Figure 4.14: Observed and implied hazards

  1. Derive V&M ’s result (5E) Since \(\mu_2(x) = R\mu_1(x)\) and frailty is distributed gamma with variances \(\sigma_1^2\) and \(\sigma_2^2\), respectively, we can rewrite \[\bar{R}(x) = \frac{\bar{\mu_2}(x)}{\bar{\mu_1(x)}}\] as
    \[\begin{aligned} \bar{R}(x) & = {\mu_2(x) \over 1+\sigma^2_2H_2(x)} \times{1+H_1(x)\sigma^2_1 \over \mu_1(x)} \\ & = { \bar{\mu}_2(x) \over \bar{\mu}_1(x) }\times { 1+H_1(x)\sigma^2_1 \over 1+H_2(x)\sigma^2_2 } \end{aligned}\] Since \(H_2 = R*H_1\), \[\begin{aligned} & = {R} \times { 1+\sigma^2_1 H_1(x) \over 1+R\sigma^2_2 H_1(x) }\\ & = { R+R\sigma^2_1 H_1(x) \over 1+R\sigma^2_2 H_1(x) } \end{aligned}\]

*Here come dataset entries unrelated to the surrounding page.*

(* ===== verification/Ip.v ===== *)
(** The IPv4 layer (src/main/ip.c, set_skb_route of src/main/route_arp_ndp.c,
    skb_send_frags of src/main/skbuff.c, transmit_skb_2_worker of
    src/main/worker.c): reception, local delivery, forwarding and output.

    What the layer asks of others is a class of operations: the route search and
    the routes it gives (Route.v), the addresses of the packet's socket, the send
    operation of an interface, the handlers of the transport protocols, the
    configuration. *)

From stdpp Require Import prelude list gmap.
From Stdlib Require Import ZArith Lia.
From S2P Require Import Prelude Checksum Rss Skbuff Net IpFrag.
Import Skb Net IpFrag.

Module Ip.

Definition RTN_LOCAL : Z := 2.
Definition RTN_BROADCAST : Z := 3.
Definition IPPROTO_ICMP : Z := 1.
Definition IPPROTO_TCP : Z := 6.
Definition IPPROTO_UDP : Z := 17.

Definition default_ttl : Z := 64.

(** Routes, interfaces and sockets are named by numbers, addresses are bytes. *)
Class IpEnv := {
  search_route_table : Z -> Z -> list Z -> option nat;
  route_info_check : nat -> bool;
  route_type : nat -> Z;
  route_if : nat -> nat;
  if_mtu : nat -> Z;
  sock_sip : nat -> list Z;
  sock_dip : nat -> list Z;
  sock_scope : nat -> Z;
  if_send : nat -> nat -> NM Z;
  tcp_recv : nat -> NM Z;
  udp_recv : nat -> NM Z;
  icmp_recv : nat -> NM Z;
  g_worker_num : Z;
  current_worker : Z;
  cfg_ipv4_forward : bool
}.

Definition emit (e : event) : NM unit := modify (fun n => set_events n (events n ++ [e])).

(** *** Fields of a packet *)

Definition map_meta (g : skb_meta -> skb_meta) (k : skbuff) : skbuff :=
  mk_skb (g (meta k)) (tx_checksum_offset k) (l2_hdr k) (l3_hdr k) (l4_hdr k) (flag k) (data_num k) (data_total_len k) (data0 k) (more k).
Definition map_flag (g : skb_flag -> skb_flag) (k : skbuff) : skbuff :=
  mk_skb (meta k) (tx_checksum_offset k) (l2_hdr k) (l3_hdr k) (l4_hdr k) (g (flag k)) (data_num k) (data_total_len k) (data0 k) (more k).

Definition set_family (f : Z) : skbuff -> skbuff :=
  map_meta (fun t => mk_meta f (protocol t) (sock t) (tcp_seq t) (tcp_flag t) (recv_if t) (route t)).
Definition set_route (r : option nat) : skbuff -> skbuff :=
  map_meta (fun t => mk_meta (family t) (protocol t) (sock t) (tcp_seq t) (tcp_flag t) (recv_if t) r).
Definition set_is_frag : skbuff -> skbuff :=
  map_flag (fun g => mk_flag (is_clone g) (is_copy g) true (is_defrag g) (is_forward g) (is_hw_rcv_checksum g)).
Definition set_is_forward : skbuff -> skbuff :=
  map_flag (fun g => mk_flag (is_clone g) (is_copy g) (is_frag g) (is_defrag g) true (is_hw_rcv_checksum g)).

Definition modify_skb (id : nat) (g : skbuff -> skbuff) : NM unit := o ← get id; set_skb id (g (skb o)).

Definition transmit_skb_2_worker (w : Z) (id : nat) : NM unit := inc_ref id;; emit (Moved w id).

Section ip.
Context `{IpEnv}.

(** *** Routes of packets *)

Definition set_skb_route (id : nat) (fam : Z) (dip : list Z) : NM Z :=
  o ← get id;
  let t := meta (skb o) in
  if (match route t with Some r => route_info_check r | None => false end) then mret 0
  else
    modify_skb id (set_route None);;
    let ifindex := if fam =? AF_INET6 then match sock t with Some s => sock_scope s | None => 0 end else 0 in
    match search_route_table fam ifindex dip with
    | None => mret (-1)
    | Some r => modify_skb id (set_route (Some r));; mret 0
    end.

(** *** Output *)

(** The loop over the fragments after the first. *)
Fixpoint send_rest (id : nat) (l : list nat) : NM unit :=
  match l with
  | [] => mret tt
  | frag :: l =>
      set_frags id l;;
      o ← get frag;
      r ← must (route (meta (skb o)));
      if_send (route_if r) frag;;
      put_ref (Some frag);;
      send_rest id l
  end.

Definition skb_send_frags (id : nat) : NM Z :=
  o ← get id;
  r ← must (route (meta (skb o)));
  ret ← if_send (route_if r) id;
  o ← get id;
  if ret <? 0 then set_frags id [];; free_frags (frag_list o);; mret (-1)
  else send_rest id (frag_list o);; mret 0.

Definition next_ip_id : NM Z := i ← gets ip_id; modify (fun n => set_ip_id n (u32 (i + 1)));; mret i.

Definition new_ipv4_hdr (len id proto : Z) (sip dip : list Z) : option (list Z) :=
  let h := [IPV4_MAKE_VHL 4 5; 0] ++ le16_bytes (htons (u16 len)) ++ le16_bytes (htons (u16 id)) ++
           [0; 0; default_ttl; u8 proto; 0; 0] ++ sip ++ dip in
  match checksum h 0 with Some c => Some (set16 h 10 c) | None => None end.

(** The header in front of a packet of this host; false when there is no route,
    the packet is too long or memory is short. *)
Definition push_ipv4_hdr (id : nat) : NM bool :=
  o ← get id;
  s ← must (sock (meta (skb o)));
  ret ← set_skb_route id AF_INET (sock_dip s);
  if ret <? 0 then mret false
  else
    o ← get id;
    if UINT16_MAX - 20 <? Z.of_nat (data_total_len (skb o)) then mret false
    else
      '(ok, k) ← lift (skb_data_push (skb o) 20);
      if negb ok then set_skb id k;; mret false
      else
        i ← next_ip_id;
        h ← must (new_ipv4_hdr (Z.of_nat (data_total_len k)) i (protocol (meta k)) (sock_sip s) (sock_dip s));
        store_hdr (skb_start k) h;;
        set_skb id (set_l3 k (skb_start k));;
        mret true.

(** The packet as it is, or its fragments. *)
Definition ipv4_transmit (id : nat) : NM Z :=
  o ← get id;
  r ← must (route (meta (skb o)));
  let total_size := Z.of_nat (data_total_len (skb o)) in
  if total_size <=? if_mtu (route_if r) then if_send (route_if r) id
  else
    ok ← ipv4_frag (if_mtu (route_if r)) id;
    if negb ok then mret (-1) else skb_send_frags id.

Definition ipv4_output (id : nat) : NM Z :=
  o ← get id;
  ok ← (if is_forward (flag (skb o)) then mret true else push_ipv4_hdr id);
  if negb ok then mret (-1) else ipv4_transmit id.

(** One hop less to live. *)
Definition dec_ttl (h : list Z) : option (list Z) :=
  let h := set16 (overwrite h 8 [u8 (fld8 h 8 - 1)]) 10 0 in
  match checksum h 0 with Some c => Some (set16 h 10 c) | None => None end.

Definition ipv4_forward (id : nat) : NM Z :=
  if negb cfg_ipv4_forward then mret (-1)
  else
    h ← ipv4_hdr_of id;
    if fld8 h 8 <=? 1 then mret (-1)
    else
      modify_skb id set_is_forward;;
      o ← get id;
      h ← load_hdr (l3_hdr (skb o)) (Z.to_nat (ip_hdr_len h));
      h ← must (dec_ttl h);
      store_hdr (l3_hdr (skb o)) h;;
      ipv4_output id.

(** *** Reception *)

Definition check_ipv4_hdr (id : nat) : NM bool :=
  o ← get id;
  let k := skb o in
  h ← load_hdr (l3_hdr k) 20;
  if negb (IPV4_VHL_VERSION (fld8 h 0) =? 4) then mret false
  else
    let hdr_len := ip_hdr_len h in
    if (hdr_len <? 20) || (Z.of_nat (skb_data0_len k) <? hdr_len) then mret false
    else if fld8 h 8 =? 0 then mret false
    else
      let total_len := ip_tot_len h in
      if (total_len <? hdr_len) || (Z.of_nat (data_total_len k) <? total_len) then mret false
      else
        ok ← (if is_hw_rcv_checksum (flag k) then mret true
              else h ← load_hdr (l3_hdr k) (Z.to_nat hdr_len); c ← must (checksum h 0); mret (c =? 0));
        if negb ok then mret false
        else
          (if total_len <? Z.of_nat (data_total_len k) then
             k ← lift (skb_truncate k (Z.to_nat total_len)); set_skb id k
           else mret tt);;
          mret true.

Definition get_frag_worker (h : list Z) : Z :=
  if g_worker_num <=? 1 then current_worker
  else Z.lxor (Z.lxor (Z.lxor (fld32 h 12) (fld32 h 16)) (fld16 h 4)) (fld8 h 9) mod g_worker_num.

Definition ipv4_tcp_software_rss_worker (id : nat) (h : list Z) : NM Z :=
  if (g_worker_num <=? 1) || negb (IPV4_VHL_VERSION (fld8 h 0) =? 4) || (IPV4_VHL_IHL (fld8 h 0) <? 5) ||
     negb (fld8 h 9 =? IPPROTO_TCP) || ipv4_is_frag h then mret current_worker
  else
    o ← get id;
    let header_len := ip_hdr_len h in
    if Z.of_nat (data_total_len (skb o)) <? header_len then mret current_worker
    else
      ports ← lift (skb_copy_bits (skb o) (Z.to_nat header_len) 4);
      match ports with
      | None => mret current_worker
      | Some ports =>
          must (select_worker_by_tuple false g_worker_num AF_INET (take 4 (drop 12 h)) (take 4 (drop 16 h))
                  (fld16 ports 0) (fld16 ports 2))
      end.

(** The switch on the protocol. *)
Definition ipv4_dispatch (proto : Z) (id : nat) : NM Z :=
  if proto =? IPPROTO_TCP then tcp_recv id
  else if proto =? IPPROTO_UDP then udp_recv id
  else if proto =? IPPROTO_ICMP then icmp_recv id
  else mret (-1).

(** From the complete packet on: the header goes, the protocol's handler runs. *)
Definition ipv4_deliver (id : nat) : NM Z :=
  h ← ipv4_hdr_of id;
  o ← get id;
  let p := l3_hdr (skb o) in
  let ipv4_hdr_len := Z.to_nat (ip_hdr_len h) in
  '(consumed, k) ← lift (skb_consume (skb o) ipv4_hdr_len true);
  set_skb id k;;
  if negb (consumed =? ipv4_hdr_len)%nat then
    (if is_defrag (flag k) then put_ref (Some id) else mret tt);; mret (-1)
  else
    h ← load_hdr p 20;
    ret ← ipv4_dispatch (fld8 h 9) id;
    o ← get id;
    (if is_defrag (flag (skb o)) then put_ref (Some id) else mret tt);;
    mret ret.

Definition ipv4_recv (id : nat) : NM Z :=
  modify_skb id (set_family AF_INET);;
  o ← get id;
  if (skb_data0_len (skb o) <? 20)%nat then mret (-1)
  else
    modify_skb id (fun k => set_l3 k (skb_start k));;
    ok ← check_ipv4_hdr id;
    if negb ok then mret (-1)
    else
      h ← ipv4_hdr_of id;
      let frag_worker := get_frag_worker h in
      if ipv4_is_frag h && negb (frag_worker =? current_worker) then transmit_skb_2_worker frag_worker id;; mret 0
      else
        rss_worker ← ipv4_tcp_software_rss_worker id h;
        if negb (rss_worker =? current_worker) then transmit_skb_2_worker rss_worker id;; mret 0
        else
          ret ← set_skb_route id AF_INET (take 4 (drop 16 h));
          if ret <? 0 then mret (-1)
          else
            o ← get id;
            r ← must (route (meta (skb o)));
            if negb (route_type r =? RTN_LOCAL) && negb (route_type r =? RTN_BROADCAST) then ipv4_forward id
            else if ipv4_is_frag h then
              modify_skb id set_is_frag;;
              re ← ipv4_defrag id;
              match re with
              | None => mret 0
              | Some re => ipv4_deliver re
              end
            else ipv4_deliver id.

End ip.
End Ip.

  2. Use mathematics to say what the determinants of the age of crossover are in terms of the respective frailty variances, R, and a baseline Gompertz schedule.
    The age crossover occurs at \(\bar{u_1} = \bar{u_2}\), which occurs at \(\bar{R} = 1\). Rearranging 5E after equating it to 1 gives us \[1+R\sigma_2^2(H_1(x_c)) = R+R\sigma_1^2(H_1(x_c))\] \[H_1(x_c)(R\sigma_1^2 - R\sigma_2^2) = 1-R\] \[H_1(x_c) = { R -1 \over R(\sigma_2^2 - \sigma_1^2)}\] Assuming a baseline hazard schedule \(H_1(x)\) that is Gompertzian, we can solve to get the age of crossover \(x_c\). \[ \begin{aligned} {a \over b}(e^{bx_c} -1) & = { R -1 \over R(\sigma_2^2 - \sigma_1^2)} \\ x_c & = {1 \over b} \log \bigg({ {(b/a)(R-1)}\over R(\sigma^2_2-\sigma^2_1)} +1\bigg) \end{aligned}\]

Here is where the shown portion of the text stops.